Background
I recently wrote an EF Core migration which included dropping an index. This index was somewhat unusual, as it didn’t follow our naming conventions and we didn’t know how it had been added. The disparity in naming suggested it may have been manually added on a database, and might not necessarily be on all databases which are in use across all environments.

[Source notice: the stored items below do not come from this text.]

Lemma transfer_paid_bridge sender denom amount pre payload (n : Node) :
  BridgeKeeper (app (snd (transfer_paid sender denom amount pre payload n))) = BridgeKeeper (app n).
Proof.
  set (bridge := fun n : Node => BridgeKeeper (app n)).
  change (bridge (snd (transfer_paid sender denom amount pre payload n)) = bridge n).
  assert (Hbind : forall {A B} (m : Op Node A) (f : A -> Op Node B) n,
    bridge (snd (m n)) = bridge n -> (forall a n, bridge (snd (f a n)) = bridge n) -> bridge (snd (bind m f n)) = bridge n).
  { intros A B m f n0 Hm Hf. unfold bind. destruct (m n0) as [[a|e] n1]; cbn [snd] in *; [|done]. by rewrite Hf. }
  assert (Hrouter : forall {A} (m : Op App A) n, (forall a, snd (m a) = set_router (IBCRouterKeeper (snd (m a))) a) ->
    bridge (snd (recovered (on_app m) n)) = bridge n).
  { intros A m n0 Hm. rewrite recovered_state, on_app_run. unfold bridge. cbn [snd set_app app]. by rewrite Hm. }
  unfold transfer_paid. apply Hbind; [apply Hrouter; apply initiate_transfer_app|]. intros initiated n1.
  destruct initiated as [transfer|err]; [|apply Hbind; [apply give_back_bridge|done]].
  apply Hbind; [rewrite recovered_state; unfold bridge; by rewrite with_chain_app|]. intros executed n2.
  destruct executed as [events|err]; [done|]. apply Hbind; [apply give_back_bridge|]. intros _ n3.
  apply Hbind; [apply Hrouter; apply fail_transfer_app|]. intros failed n4. by destruct failed.
Qed.
(* ===== verification/Views.v ===== *)
(** The documents the chain's processes exchange: the responses of
    [chain/aegislink/x/*/client/cli], the views and payloads of
    [chain/aegislink/networked] (query.go, submission.go, seed.go, start.go,
    delivery_intent.go, bridge_status.go), and the status document of app.go. *)

From S2P Require Import Prelude.
From S2P Require Import GoStrings.
From S2P Require Import Base64.
From S2P Require Import Errors.
From S2P Require Import JSON.
From S2P Require Registry.
From S2P Require Limits.
From S2P Require Import BridgeTypes.
From S2P Require Import BridgeState.
From S2P Require Bank.
From S2P Require RouteProfile.
From S2P Require IBCRouter.
From S2P Require Import DemoTx.
From S2P Require Runtime.
From S2P Require Node.
From S2P Require Import Delivery.
From Stdlib Require Import Ascii String.
From stdpp Require Import strings.

(** ** Pieces *)

(** [[]byte] and [uint32]. *)
Record bytes := mk_bytes { bytes_of : string }.
#[global] Instance bytes_to_json : ToJSON bytes := fun b => JString (base64_EncodeToString (bytes_of b)).
#[global] Instance bytes_from_json : FromJSON bytes := {|
  zero_value := mk_bytes EmptyString;
  from_json j := match j with
                 | JString s => match base64_DecodeString s with
                                | Some b => Ok (mk_bytes b)
                                | None => Err (Errorf "illegal base64 data")
                                end
                 | JNull => Ok (mk_bytes EmptyString)
                 | _ => Err type_error
                 end
|}.

Record uint32 := mk_uint32 { uint32_of : N }.
#[global] Instance uint32_to_json : ToJSON uint32 := fun n => to_json (uint32_of n).
#[global] Instance uint32_from_json : FromJSON uint32 := {|
  zero_value := mk_uint32 0;
  from_json j := let? n := from_json j in if (n <? two32)%N then Ok (mk_uint32 n) else Err type_error
|}.

#[global] Instance uint32_wire : Wire uint32.
Proof.
  exists (fun n => (uint32_of n < two32)%N).
  - intros [n] Hn. cbn [uint32_of] in Hn. unfold to_json, uint32_to_json, from_json, uint32_from_json. cbn [uint32_of].
    rewrite (wire_round n); [|unfold wire_ok, uint64_wire, u64_ok, two32, two64 in *; lia]. cbn [res_bind].
    by rewrite (proj2 (N.ltb_lt _ _)).
  - intros [n] Hn. apply (wire_zero n) in Hn. cbn in *. by subst n.
  - done.
Defined.

(** ** Responses of the command line (x/*/client/cli) *)

Definition ClaimResponse (r : ClaimRecordSnapshot) : json :=
  JObject (member_omitempty "claim_key" (SnapClaimKey r) ++ member_omitempty "message_id" (SnapMessageID r) ++
    member_omitempty "denom" (SnapDenom r) ++ member_omitempty "asset_id" (SnapAssetID r) ++
    member_omitempty "amount" (SnapAmount r) ++ member_omitempty "status" (SnapStatus r) ++ []).

Definition WithdrawalResponse (w : WithdrawalRecord) : json :=
  let i := WIdentity w in
  JObject (member_omitempty "kind" (Kind i) ++ member_omitempty "source_chain_id" (SourceChainID i) ++
    member_omitempty "source_contract" (SourceContract i) ++ member_omitempty "source_tx_hash" (SourceTxHash i) ++
    member_omitempty "source_log_index" (SourceLogIndex i) ++ member_omitempty "nonce" (Nonce i) ++
    member_omitempty "message_id" (MessageID i) ++ member_omitempty "asset_id" (WAssetID w) ++
    member_omitempty "asset_address" (AssetAddress w) ++ member_omitempty "amount" (format_int (WAmount w)) ++
    member_omitempty "recipient" (WRecipient w) ++ member_omitempty "deadline" (WDeadline w) ++
    member_omitempty "block_height" (BlockHeight w) ++
    member_omitempty "signature_base64" (base64_EncodeToString (WSignature w)) ++ []).
Definition WithdrawalsResponse (l : list WithdrawalRecord) : json := JArray (map WithdrawalResponse l).

Definition SubmitDepositClaimResponse (r : ClaimResult) : json :=
  JObject (member_omitempty "status" (ResStatus r) ++ member_omitempty "message_id" (ResMessageID r) ++
    member_omitempty "denom" (ResDenom r) ++
    member_omitempty "amount" (match ResAmount r with Some v => format_int v | None => EmptyString end) ++ []).

Definition ExecuteWithdrawalResponse (w : WithdrawalRecord) : json :=
  JObject (member_omitempty "message_id" (MessageID (WIdentity w)) ++ member_omitempty "asset_id" (WAssetID w) ++
    member_omitempty "asset_address" (AssetAddress w) ++ member_omitempty "amount" (format_int (WAmount w)) ++
    member_omitempty "recipient" (WRecipient w) ++ member_omitempty "deadline" (WDeadline w) ++
    member_omitempty "block_height" (BlockHeight w) ++
    member_omitempty "signature_base64" (base64_EncodeToString (WSignature w)) ++ []).

Definition RouteResponse (r : IBCRouter.Route) : json :=
  JObject (member_omitempty "asset_id" (IBCRouter.AssetID r) ++
    member_omitempty "destination_chain_id" (IBCRouter.DestinationChainID r) ++
    member_omitempty "channel_id" (IBCRouter.ChannelID r) ++
    member_omitempty "destination_denom" (IBCRouter.DestinationDenom r) ++
    member_omitempty "enabled" (IBCRouter.Enabled r) ++ []).
Definition RoutesResponse (l : list IBCRouter.Route) : json := JArray (map RouteResponse l).

Definition TransferResponse (t : IBCRouter.TransferRecord) : json :=
  JObject (member_omitempty "transfer_id" (IBCRouter.TransferID t) ++ member_omitempty "asset_id" (IBCRouter.TrAssetID t) ++
    member_omitempty "amount" (format_int (IBCRouter.TrAmount t)) ++ member_omitempty "receiver" (IBCRouter.Receiver t) ++
    member_omitempty "destination_chain_id" (IBCRouter.TrChainID t) ++
    member_omitempty "channel_id" (IBCRouter.TrChannelID t) ++
    member_omitempty "destination_denom" (IBCRouter.TrDenom t) ++
    member_omitempty "timeout_height" (IBCRouter.TimeoutHeight t) ++ member_omitempty "memo" (IBCRouter.Memo t) ++
    member_omitempty "status" (IBCRouter.Status t) ++ member_omitempty "failure_reason" (IBCRouter.FailureReason t) ++ []).
Definition TransfersResponse (l : list IBCRouter.TransferRecord) : json := JArray (map TransferResponse l).

(** ** Views *)

#[global] Instance TransferView_to_json : ToJSON Node.TransferView := fun v =>
  JObject (member "transfer_id" (Node.ViewTransferID v) ++ member "asset_id" (Node.ViewAssetID v) ++
    member "amount" (Node.ViewAmount v) ++ member "receiver" (Node.ViewReceiver v) ++
    member "destination_chain_id" (Node.ViewDestinationChainID v) ++ member "channel_id" (Node.ViewChannelID v) ++
    member "destination_denom" (Node.ViewDestinationDenom v) ++ member "timeout_height" (Node.ViewTimeoutHeight v) ++
    member "memo" (Node.ViewMemo v) ++ member "status" (Node.ViewStatus v) ++
    member "failure_reason" (Node.ViewFailureReason v) ++ []).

Prompted by a very helpful comment in a code review, I wanted to check a number of test databases to see which of them had the index in question. Given the number of databases which needed checking, I wanted to avoid manually checking them all. The obvious solution was to have a SQL script do the work for me.
SQL Script
I asked GitHub Copilot to create a script for me, then modified it myself until I was happy with it. This is the SQL script I used. Although I was happy with how it ran, if you plan to use this then please do check this SQL does what you expect before running it on your own databases.

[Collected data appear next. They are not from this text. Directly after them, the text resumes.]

Definition QueryWithdrawals (cfg : NetConfig) (fromHeight toHeight : N) : Call (list WithdrawalView) :=
  abciQueryJSON cfg "/withdrawals" (QueryHeights fromHeight toHeight).

Definition QueryBridgeSession (cfg : NetConfig) (sourceTxHash : string) : Call BridgeSessionView :=
  getReadyJSON cfg ("/bridge-status?sourceTxHash=" +:+ TrimSpace sourceTxHash).
Definition QueryDeliveryIntents (cfg : NetConfig) : Call (list DeliveryIntent) :=
  getReadyJSON cfg "/delivery-intents".

Definition ReadStatus (cfg : NetConfig) : Call (ReadyState * bool) :=
  let! ready := readReadyState cfg in
  lift (check_address (RPCAddress ready)) ;;;
  let! resp := recovered (on_net (http_Do (RPCAddress ready) (mk_http_request "GET" "/healthz" EmptyString (BodyText EmptyString)))) in
  ret (ready, match resp with Ok resp => N.eqb (HttpStatus resp) 200 | Err _ => false end).

(** ** Requests (submission.go, seed.go, delivery_intent.go) *)

Definition SubmitQueueDepositClaim (cfg : NetConfig) (claim : DepositClaim) (attestation : Attestation)
    : Call (list (string * json)) :=
  let! txBytes := lift (encodeQueueDepositClaimTx claim attestation) in
  broadcastTxJSON cfg txBytes [] members.

Definition claim_result (record : ClaimRecordSnapshot) : result ClaimResult :=
  match SetString10 (SnapAmount record) with
  | None => Err (Errorf ("invalid processed claim amount " +:+ Quote (SnapAmount record)))
  | Some amount => Ok (BridgeState.mk_result (SnapStatus record) (SnapMessageID record) (SnapDenom record) (Some amount))
  end.

(** The loop of [SubmitDepositClaim]; times are in milliseconds. *)
Fixpoint claim_loop (fuel : nat) (cfg : NetConfig) (messageID : string) (deadline : Z) : Call ClaimResult :=
  let late := Errorf ("timed out waiting for processed claim " +:+ messageID) in
  match fuel with
  | O => throw late
  | S fuel =>
      let! now := on_net Now in
      if (now <? deadline)%Z then
        let! record := QueryClaim cfg messageID in
        match record with
        | Some record => lift (claim_result record)
        | None => on_net (Sleep 50) ;;; claim_loop fuel cfg messageID deadline
        end
      else throw late
  end.

Definition SubmitDepositClaim (cfg : NetConfig) (claim : DepositClaim) (attestation : Attestation) : Call ClaimResult :=
  SubmitQueueDepositClaim cfg claim attestation ;;;
  let! start := on_net Now in
  claim_loop 101 cfg (MessageID (Identity claim)) (start + 5000).

Definition SubmitInitiateIBCTransfer (cfg : NetConfig) (payload : InitiateIBCTransferPayload) : Call TransferView :=
  let! txBytes := lift (encodeInitiateIBCTransferTx payload) in
  broadcastTxJSON cfg txBytes zero_value from_json.
Definition SubmitExecuteWithdrawal (cfg : NetConfig) (payload : ExecuteWithdrawalPayload) : Call WithdrawalView :=
  let! txBytes := lift (encodeExecuteWithdrawalTx payload) in
  broadcastTxJSON cfg txBytes zero_value from_json.

(** The POST that three clients send to the node, and how they read a failure. *)
Definition post_ready {A} `{FromJSON A} (cfg : NetConfig) (path : string) (body : json) (what : string) : Call A :=
  let! ready := readReadyState cfg in
  let! resp := on_net (http_Do (TrimSpace (RPCAddress ready)) (mk_http_request "POST" path EmptyString (BodyJSON body))) in
  let failed := match RespBody resp with BodyJSON j => error_message j | BodyText _ => None end in
  throw_if (negb (N.eqb (HttpStatus resp) 200))
    (Errorf (what +:+ " request failed" +:+ match failed with
      | Some message => ": " +:+ message
      | None => " with status " +:+ status_line (HttpStatus resp)
      end)) ;;;
  lift (decode_body (RespBody resp)).

Definition SubmitFundAccount (cfg : NetConfig) (address denom amount : string) : Call FundAccountPayload :=
  let! decoded := lift (decodeFundAccountPayload (mk_fund_payload address denom amount)) in
  post_ready cfg "/tx/fund-account" (to_json (fst decoded)) "fund account".
Definition SubmitSeedBridgeAssets (cfg : NetConfig) (payload : SeedBridgeAssetsPayload) : Call SeedBridgeAssetsResult :=
  lift (decodeSeedBridgeAssetsPayload payload) ;;;
  post_ready cfg "/tx/seed-bridge-assets" (to_json payload) "seed bridge assets".
Definition SubmitSetRouteProfile (cfg : NetConfig) (payload : SetRouteProfilePayload) : Call SetRouteProfileResult :=
  lift (decodeSetRouteProfilePayload payload) ;;;
  post_ready cfg "/tx/set-route-profile" (to_json payload) "set route profile".

Definition RegisterDeliveryIntentOverHTTP (cfg : NetConfig) (intent : DeliveryIntent) : Call DeliveryIntent :=
  let! ready := readReadyState cfg in
  let! intent := lift (normalizeDeliveryIntent intent) in
  let! resp := on_net (http_Do (TrimSpace (RPCAddress ready))
    (mk_http_request "POST" "/delivery-intents" EmptyString (BodyJSON (to_json intent)))) in
  throw_if (negb (N.eqb (HttpStatus resp) 200)) (decodeHTTPFailure resp "register delivery intent") ;;;
  lift (decode_body (RespBody resp)).
End client.

(** ** The wait for a claim ends *)

Section clock.
Context {W : Type} `{Network W} `{Environment} (clock : W -> Z).
Hypothesis Now_clock : forall w, Now w = (Ok (clock w), w).
Hypothesis Sleep_clock : forall d w, (clock w + d <= clock (snd (Sleep d w)))%Z.
Hypothesis Query_clock : forall address path data w, (clock w <= clock (snd (ABCIQuery address path data w)))%Z.

Abbreviation time c := (clock (clNet c)).

Lemma abci_clock {A} `{FromJSON A} cfg path data (c : Client W) : (time c <= time (snd (abciQueryJSON (A:=A) cfg path data c)))%Z.
Proof.
  unfold abciQueryJSON, readReadyState, bind, query. destruct (res_bind _ _) as [ready|e]; [|done].
  unfold on_net, zoom. pose proof (Query_clock (TrimSpace (CometRPCAddress ready)) path data (clNet c)) as Hq.
  destruct (ABCIQuery _ _ _ _) as [[resp|e] w]; cbn [snd clNet] in *; [|done].
  unfold throw_if. destruct (negb _); [done|]. cbn. by destruct (no_data _).
Qed.

Lemma QueryClaim_clock cfg messageID (c : Client W) : (time c <= time (snd (QueryClaim cfg messageID c)))%Z.
Proof.
  unfold QueryClaim, bind. pose proof (abci_clock (A:=ClaimRecordSnapshot) cfg "/claim" (QueryText (TrimSpace messageID)) c) as Hq.
  rewrite <- recovered_state in Hq. destruct (recovered _ c) as [[[r|e]|e] c']; cbn [snd] in *; [done| |done].
  by destruct (Contains _ _).
Qed.

Lemma claim_loop_ends fuel extra cfg messageID deadline (c : Client W) : (deadline <= time c + 50 * Z.of_nat fuel)%Z ->
  claim_loop (S fuel) cfg messageID deadline c = claim_loop (S fuel + extra) cfg messageID deadline c.
Proof.
  revert c. induction fuel as [|fuel IH]; intros c Hc; cbn [claim_loop Nat.add].
  - unfold bind, on_net, zoom. rewrite Now_clock. destruct (Z.ltb_spec (time c) deadline); [lia|done].
  - unfold bind, on_net, zoom. rewrite Now_clock. destruct (Z.ltb_spec (time c) deadline); [|done].
    set (c0 := mk_client _ _). pose proof (QueryClaim_clock cfg messageID c0) as Hq.
    destruct (QueryClaim cfg messageID c0) as [[[r|]|e] c1]; [done| |done]. cbn [snd] in Hq.
    pose proof (Sleep_clock 50 (clNet c1)) as Hs. destruct (Sleep 50 (clNet c1)) as [[[]|e] w]; [|done].
    apply IH. subst c0. cbn [clNet snd] in *. lia.
Qed.

(** Submitting a deposit claim always ends. After the claim is queued the
    client asks for its record every fifty milliseconds, for five seconds:
    under a clock that does not run backwards and pauses that last as long as
    asked (or are cut short by an error), more iterations than the model allows
    give the same result. *)
Theorem SubmitDepositClaim_ends (cfg : NetConfig) (claim : DepositClaim) (attestation : Attestation) (extra : nat)
    (c : Client W) :
  SubmitDepositClaim cfg claim attestation c =
    (SubmitQueueDepositClaim cfg claim attestation ;;;
     let! start := on_net Now in
     claim_loop (101 + extra) cfg (MessageID (Identity claim)) (start + 5000)) c.
Proof.
  unfold SubmitDepositClaim, bind. destruct (SubmitQueueDepositClaim _ _ _ c) as [[r|e] c1]; [|done].
  assert (Hnow : on_net Now c1 = (Ok (time c1), c1)) by (unfold on_net, zoom; rewrite Now_clock; by destruct c1).
  rewrite Hnow. apply (claim_loop_ends 100). lia.
Qed.
End clock.

(** ** The node on the other end *)

(** The values the node answers queries and transactions with, as documents
    (abci.go). *)
Definition query_json (appName : string) (modules : list string) (status : json) (v : QueryValue) : json :=
  match v with
  | StatusValue _ => status
  | SummaryValue s => to_json (summary_document appName modules s)
  | BalancesValue l => to_json l
  | TransfersValue l => to_json l
  | WithdrawalsValue l => WithdrawalsResponse l
  | ClaimValue r => to_json r
  end.

Definition data_json (d : TxData) : http_body :=
  match d with
  | QueuedData messageID assetID amount =>
      BodyJSON (JObject (member "status" "queued"%string ++ member "message_id" messageID ++ member "asset_id" assetID ++
        member "amount" amount))
  | TransferData t => BodyJSON (transferJSONResponse t)
  | WithdrawalData w => BodyJSON (ExecuteWithdrawalResponse w)
  | FundedData address denom amount => BodyJSON (to_json (mk_fund_payload address denom amount))
  | BaseData bytes => BodyText bytes
  end.

(** A node of [Handlers] and a clock. CometBFT asks the node for a check and
    puts the transaction into the next block; a panic ends a connection. *)
Record LiveNode (W : Type) := mk_live { lnNode : DemoNode W; lnClock : Z }.
Arguments mk_live {W}.
Arguments lnNode {W}.
Arguments lnClock {W}.

Section live.
Context {W : Type} `{CosmosSDK W} `{Faucet W} `{MapIteration} `{Crypto} `{Bank.AddressCodec} `{Environment} `{SDKStore}.
Context (ready : ReadyState) (resolver : option DestinationTxResolver) (texts : json -> string).

Abbreviation Live := (LiveNode W).

Definition on_live {A} (m : Op (DemoNode W) A) : Op Live A := zoom lnNode (fun d l => mk_live d (lnClock l)) m.
Definition connection_closed : error := Errorf "EOF".
(** A panic of the other process. *)
Definition closed_by_panic {St A} (m : Op St A) : Op St A := fun s =>
  match m s with
  | (Err e, s') => (Err (if is_panic e then connection_closed else e), s')
  | ok => ok
  end.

-- Set these when running the script
DECLARE @SchemaName NVARCHAR(255) = 'TODO'
DECLARE @TableName NVARCHAR(255) = 'TODO'
DECLARE @IndexName NVARCHAR(255) = 'TODO'
-- Leave these for the script to use
DECLARE @DatabaseName NVARCHAR(255)
DECLARE @SQL NVARCHAR(MAX)
-- Create a table to store the results
CREATE TABLE #IndexCheckResults
(
DatabaseName NVARCHAR(255),
IndexExists BIT
)
-- Cursor to iterate through all databases
DECLARE db_cursor CURSOR FOR
SELECT
name
FROM sys.databases
WHERE state_desc = 'ONLINE'
AND name NOT IN ('master', 'tempdb', 'model', 'msdb')
OPEN db_cursor
FETCH NEXT
FROM db_cursor
INTO @DatabaseName
WHILE @@FETCH_STATUS = 0
BEGIN
-- Dynamic SQL to check for the index in the current database
SET
@SQL = '
IF EXISTS (
SELECT 1
FROM [' + @DatabaseName + '].sys.indexes
WHERE name = ''' + @IndexName + '''
AND object_id = OBJECT_ID(''[' + @DatabaseName + '].' + @SchemaName + '.' + @TableName + ''')
)
BEGIN
INSERT INTO #IndexCheckResults (DatabaseName, IndexExists)

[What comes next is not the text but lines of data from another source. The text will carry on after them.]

Definition runDemoNodeTransfers (args : list string) : Cmd unit :=
  let! fs := parse "demo-node transfers" args in
  let! transfers := on_client (QueryTransfers (node_config fs (str fs "ready-file"))) in
  info "demo_node_transfers" "demo node transfers queried" [("home_dir", to_json (TrimSpace (str fs "home")));
    ("records", to_json (length transfers))]%string ;;;
  writeJSON (to_json transfers).

(** *** query *)

(** The one command that does not close the application. *)
Definition queryStatus (args : list string) : Cmd unit :=
  let! fs := parse "status" args in
  let! cfg := on_world (query (fun w => ResolveConfig (files w) (runtime_config fs))) in
  let! app := on_world (LoadWithConfig cfg) in
  let! status := gets (fun m => Status app (disk m)) in
  info "runtime_status" "runtime status queried" [("chain_id", to_json (StChainID status));
    ("home_dir", to_json (StHomeDir status)); ("module_count", to_json (StModuleCount status));
    ("active_signer_set_version", to_json (StActiveVersion status)); ("signer_set_count", to_json (StSignerSetCount status));
    ("enabled_route_ids", to_json (StEnabledRouteIDs status)); ("transfers", to_json (StTransfers status));
    ("processed_claims", to_json (StClaims status)); ("pending_deposit_claims", to_json (StPendingClaims status))]%string ;;;
  writeJSON (to_json status).

Definition querySummary (args : list string) : Cmd unit :=
  let! fs := parse "summary" args in
  if to_node fs then over_node (QuerySummary (node_config fs (str fs ready_flag))) to_json
  else local_query fs (fun r _ => Ok (to_json (summary_of r))).

Definition queryClaim (args : list string) : Cmd unit :=
  let! fs := parse "claim" args in
  throw_if (blank (str fs "message-id")) (Errorf "missing message id") ;;;
  local_query fs (fun r _ =>
    match App.GetClaim (Keepers r) (str fs "message-id") with
    | Some claim => Ok (ClaimResponse claim)
    | None => Err (Errorf ("claim " +:+ Quote (str fs "message-id") +:+ " not found"))
    end).

Definition queryMetrics (args : list string) : Cmd unit :=
  let! fs := parse "metrics" args in
  with_app (loadRuntimeApp fs)
    (let! status := status_now in
     on_machine (write (OutText (FormatRuntimeSnapshot (mk_snapshot (StAppName status) (StChainID status)
       (N.of_nat (StClaims status)) (StFailedClaims status) (StPending status) (StTimedOut status)))))).

Definition querySignerSet (args : list string) : Cmd unit :=
  let! fs := parse "signer-set" args in
  let version := num fs "version" in
  local_query fs (fun r _ =>
    if N.eqb version 0 then let? s := BridgeState.ActiveSignerSet (BridgeKeeper (Keepers r)) in Ok (to_json s)
    else match BridgeState.SignerSetByVersion (BridgeKeeper (Keepers r)) version with
         | Some s => Ok (to_json s)
         | None => Err (Errorf ("signer set version " +:+ format_uint version +:+ " not found"))
         end).
Definition querySignerSets (args : list string) : Cmd unit :=
  let! fs := parse "signer-sets" args in
  local_query fs (fun r _ => Ok (to_json (BridgeState.ExportSignerSets (BridgeKeeper (Keepers r))))).

Definition queryWithdrawals (args : list string) : Cmd unit :=
  let! fs := parse "withdrawals" args in
  let fromHeight := num fs "from-height" in
  let toHeight := num fs "to-height" in
  if to_node fs then over_node (QueryWithdrawals (node_config fs (str fs ready_flag)) fromHeight toHeight) to_json
  else local_query fs (fun r _ => Ok (WithdrawalsResponse (App.Withdrawals (Keepers r) fromHeight toHeight))).

Definition queryBalances (args : list string) : Cmd unit :=
  let! fs := parse "balances" args in
  throw_if (blank (str fs "address")) (Errorf "missing address") ;;;
  local_query fs (fun r _ => let? l := App.WalletBalances (Keepers r) (str fs "address") in Ok (to_json l)).

Definition queryRoutes (args : list string) : Cmd unit :=
  let! fs := parse "routes" args in
  local_query fs (fun r _ => Ok (RoutesResponse (merge_sort route_le (IBCRouter.ExportRoutes (IBCRouterKeeper (Keepers r)))))).
Definition queryRouteProfiles (args : list string) : Cmd unit :=
  let! fs := parse "route-profiles" args in
  local_query fs (fun r _ => Ok (to_json (IBCRouter.ExportRouteProfiles (IBCRouterKeeper (Keepers r))))).
Definition queryTransfers (args : list string) : Cmd unit :=
  let! fs := parse "transfers" args in
  local_query fs (fun r _ =>
    Ok (TransfersResponse (merge_sort transfer_le (IBCRouter.ExportTransfers (IBCRouterKeeper (Keepers r)))))).

(** *** tx *)

(** A refused deposit has a result too; the command keeps the error. *)
Definition deposit (claim : DepositClaim) (attestation : Attestation) : Op App BridgeState.ClaimResult := fun a =>
  match App.SubmitDepositClaim claim attestation a with
  | (Ok r, a) => (Ok r, a)
  | (Err (_, e), a) => (Err e, a)
  end.

Definition txSubmitDepositClaim (args : list string) : Cmd unit :=
  let! fs := parse "submit-deposit-claim" args in
  throw_if (blank (str fs "submission-file")) (Errorf "missing submission file") ;;;
  let! submission := query (fun m => loadSubmission (files (disk m)) (str fs "submission-file")) in
  let '(claim, attestation) := submission in
  if to_node fs then
    over_node (SubmitDepositClaim (node_config fs (str fs ready_flag)) claim attestation) SubmitDepositClaimResponse
  else local_tx fs (deposit claim attestation) SubmitDepositClaimResponse.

VALUES (''' + @DatabaseName + ''', 1)
END
ELSE
BEGIN
INSERT INTO #IndexCheckResults (DatabaseName, IndexExists)
VALUES (''' + @DatabaseName + ''', 0)
END'
EXEC sp_executesql @SQL
FETCH NEXT FROM db_cursor INTO @DatabaseName
END
CLOSE db_cursor
DEALLOCATE db_cursor
-- Select the results
SELECT *
FROM #IndexCheckResults
-- Drop the temporary table
DROP TABLE #IndexCheckResults
Output
The output is a table containing a list of databases, with a boolean column indicating whether or not the index exists in each database. It ran near-enough instantaneously and gave me exactly the information I needed to have confidence that my migration would run without problems on all of our environments.